Patient Bleeds To Death In Sacramento Hospital: Malpractice Suit Filed, Part 6 of 6

(Please note: the names and locations of all parties have been changed to protect the confidentiality of the proceedings.)

Significantly, the Supreme Court in Byrd held that in Ochoa the injury-producing event was the failure to provide proper medical attention – and that observing the symptoms was sufficient for bystander emotional distress:

The injury-producing event was the failure of custodial authorities to respond significantly to symptoms obviously requiring immediate medical attention. Such a failure to provide medical assistance, as opposed to a misdiagnosis, unsuccessful treatment, or treatment that turns out to have been inappropriate only in retrospect, is not necessarily hidden from the understanding awareness of a layperson. (Bird, supra, 28 Cal.4th at p. 919-920.)

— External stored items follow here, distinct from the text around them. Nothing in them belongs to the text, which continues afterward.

(* ===== verification/GroupSolve.v ===== *)
(** A tactic for equations in an abelian group: both sides are combinations of the same
    points with integer coefficients. [glin] leaves the equations of the coefficients to
    [ring]; [glin_mod] leaves them, up to a multiple of the order of the points. *)
From S2P Require Import Prelude Group.

Local Open Scope Z_scope.

Module GroupSolve.
Import Group.
Local Open Scope group_scope.

Inductive gexp :=
  | GAtom (i : nat)
  | GZero
  | GAdd (a b : gexp)
  | GOpp (a : gexp)
  | GSmul (n : Z) (a : gexp).

(** The coefficient of the point [i]. *)
Fixpoint coef (e : gexp) (i : nat) : Z :=
  match e with
  | GAtom j => if (i =? j)%nat then 1 else 0
  | GZero => 0
  | GAdd a b => coef a i + coef b i
  | GOpp a => - coef a i
  | GSmul n a => n * coef a i
  end.

Section Denote.
Context {A : Type} `{AbGroup A}.

Fixpoint den (env : list A) (e : gexp) : A :=
  match e with
  | GAtom i => nth i env gzero
  | GZero => gzero
  | GAdd a b => den env a ⊕ den env b
  | GOpp a => gopp (den env a)
  | GSmul n a => smul n (den env a)
  end.

(** The combination of the points with the coefficients from the index [j] on. *)
Fixpoint comb_from (f : nat -> Z) (j : nat) (env : list A) : A :=
  match env with [] => gzero | P :: env => smul (f j) P ⊕ comb_from f (S j) env end.

Lemma comb_add f g j env : comb_from f j env ⊕ comb_from g j env ≃ comb_from (fun i => f i + g i) j env.
Proof.
  revert j. induction env as [| P env IH]; intros j; cbn [comb_from]; [apply gadd_0_l |].
  by rewrite <- IH, smul_add, gadd_swap.
Qed.

Lemma comb_scale n f j env : smul n (comb_from f j env) ≃ comb_from (fun i => n * f i) j env.
Proof.
  revert j. induction env as [| P env IH]; intros j; cbn [comb_from]; [apply smul_0 |].
  by rewrite smul_gadd, IH, smul_mul.
Qed.

Lemma comb_zero f j env : (forall i, (j <= i)%nat -> f i = 0) -> comb_from f j env ≃ gzero.
Proof.
  revert j. induction env as [| P env IH]; intros j E; cbn [comb_from]; [done |].
  rewrite IH by (intros; apply E; lia). rewrite E by lia. apply gadd_0_l.
Qed.

Lemma comb_single i j env : (j <= i)%nat -> comb_from (fun k => if (k =? i)%nat then 1 else 0) j env ≃ nth (i - j) env gzero.
Proof.
  revert j. induction env as [| P env IH]; intros j Hj; cbn [comb_from]; [by destruct (i - j)%nat |].
  destruct (Nat.eqb_spec j i) as [-> | N].
  - rewrite Nat.sub_diag, smul_1. cbn [nth]. rewrite comb_zero; [apply gadd_0_r |].
    intros k Hk. by rewrite (proj2 (Nat.eqb_neq _ _)) by lia.
  - rewrite IH by lia. replace (i - j)%nat with (S (i - S j)) by lia. cbn [nth]. apply gadd_0_l.
Qed.

Lemma comb_ext f g j env : map f (seq j (length env)) = map g (seq j (length env)) -> comb_from f j env ≃ comb_from g j env.
Proof.
  revert j. induction env as [| P env IH]; intros j E; cbn [comb_from]; [done |]. cbn [length seq map] in E. injection E as E1 E2.
  by rewrite E1, (IH _ E2).
Qed.

Lemma den_comb env e : den env e ≃ comb_from (coef e) 0 env.
Proof.
  induction e as [i | | a IHa b IHb | a IHa | n a IHa]; cbn [den coef].
  - rewrite comb_single by lia. by rewrite Nat.sub_0_r.
  - symmetry. by apply comb_zero.
  - rewrite IHa, IHb. apply comb_add.
  - rewrite IHa, <- (smul_1 (comb_from _ _ _)), <- smul_opp, comb_scale. apply comb_ext, map_ext. intros i. lia.
  - rewrite IHa. apply comb_scale.
Qed.

Lemma glin_eq env e1 e2 : map (coef e1) (seq 0 (length env)) = map (coef e2) (seq 0 (length env)) -> den env e1 ≃ den env e2.
Proof. intros E. rewrite !den_comb. by apply comb_ext. Qed.

Lemma comb_ext_mod m f g j env : Forall (fun P => smul m P ≃ gzero) env ->
  Forall2 (fun x y => x mod m = y mod m) (map f (seq j (length env))) (map g (seq j (length env))) -> comb_from f j env ≃ comb_from g j env.
Proof.
  intros Hm. revert j. induction Hm as [| P env HP _ IH]; intros j E; cbn [comb_from]; [done |]. cbn [length seq map] in E.
  inversion E as [| ? ? ? ? E1 E2]; subst. rewrite (IH _ E2). apply gadd_proper; [| done].
  assert (M : forall x, smul x P ≃ smul (x mod m) P).
  { intros x. rewrite (Z_div_mod_eq_full x m) at 1. rewrite smul_add, Z.mul_comm, smul_mul, HP, smul_0. apply gadd_0_l. }
  by rewrite (M (f j)), (M (g j)), E1.
Qed.

Lemma glin_mod_eq m env e1 e2 : Forall (fun P => smul m P ≃ gzero) env ->
  Forall2 (fun x y => x mod m = y mod m) (map (coef e1) (seq 0 (length env))) (map (coef e2) (seq 0 (length env))) -> den env e1 ≃ den env e2.
Proof. intros Hm E. rewrite !den_comb. by apply (comb_ext_mod m). Qed.
End Denote.

Ltac position x l :=
  lazymatch l with
  | x :: _ => constr:(O)
  | _ :: ?l => let n := position x l in constr:(S n)
  end.

Ltac add_atom x l :=
  match l with
  | _ => let n := position x l in l
  | _ => let r := eval cbv [app] in (l ++ [x]) in r
  end.

Ltac atoms e l :=
  lazymatch e with
  | gadd ?a ?b => let l := atoms a l in atoms b l
  | gopp ?a => atoms a l
  | smul ?n ?a => atoms a l
  | gzero => l
  | _ => add_atom e l
  end.

Ltac reify e l :=
  lazymatch e with
  | gadd ?a ?b => let x := reify a l in let y := reify b l in constr:(GAdd x y)
  | gopp ?a => let x := reify a l in constr:(GOpp x)
  | smul ?n ?a => let x := reify a l in constr:(GSmul n x)
  | gzero => constr:(GZero)
  | _ => let n := position e l in constr:(GAtom n)
  end.

Ltac glin_with lem :=
  lazymatch goal with
  | |- @geq ?A ?G ?a ?b =>
      let l := atoms a (@nil A) in let l := atoms b l in
      let x := reify a l in let y := reify b l in
      change (den l x ≃ den l y)%grp; lem l x y; cbn [coef length seq map Nat.eqb]
  end.

Ltac glin := glin_with ltac:(fun l x y => apply (glin_eq l x y)); repeat (apply f_equal2; [ring |]); try reflexivity.

(** The points are of the order [m]: the equations of the coefficients are left, up to [m]. *)
Ltac glin_mod m := glin_with ltac:(fun l x y => apply (glin_mod_eq m l x y)).
End GroupSolve.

Consequently, the Plaintiffs here have properly asserted that the failure to provide proper treatment and viewing the deterioration of Sundari Patel is sufficient to claim bystander emotional distress.

The defense cites Jansen v. Children’s Hospital Medical (1973) 31 Cal.App.3d 22, the Court of Appeal held that a parent cannot claim bystander emotional distress for merely learning of the medical injury after the death of the child. She [the mother in Jansen] later learned that her child’s death was due to the failure to diagnose a penetrating duodenal ulcer. (Ochoa, supra, 39 Cal.3d at p. 167.) In contrast here, the husband and sister directly viewed a continuing injury in progress for hours. The husband and sister did not learn of the injury after the event.

Further, the Supreme Court in Ochoa disapproved the portion of Jansen which required a sudden, brief occurrence viewed contemporaneously by the plaintiff (the exact moment argument): Our review … leads us to the conclusion that the sudden occurrence requirement is an unwarranted restriction on the Dillon guidelines. Such a restriction arbitrarily limits liability when there is a high degree of foreseeability of shock to the plaintiff…. (Ochoa, supra, 39 Cal.3d at p. 168.) Finally, Jansen was decided before the Supreme Court decision in Ochoa which specifically allowed for emotional distress recovery when a parent witnesses the lack of medical care – and sees the deterioration of the child.

And as noted above, the moving papers misstate the law; Ochoa held the Plaintiff does not have to know whether there was medical negligence: [W]e by no means suggest … that plaintiff must be aware of the tortious nature of defendant’s actions. (Ochoa, supra, 39 Cal.3d at p. 170.)

Here, there was no event in an operating room which was hidden from the eyes of the Plaintiffs. Here the injury-producing event was fully visible to the Plaintiffs as they watched Sundari Patel bleed to death.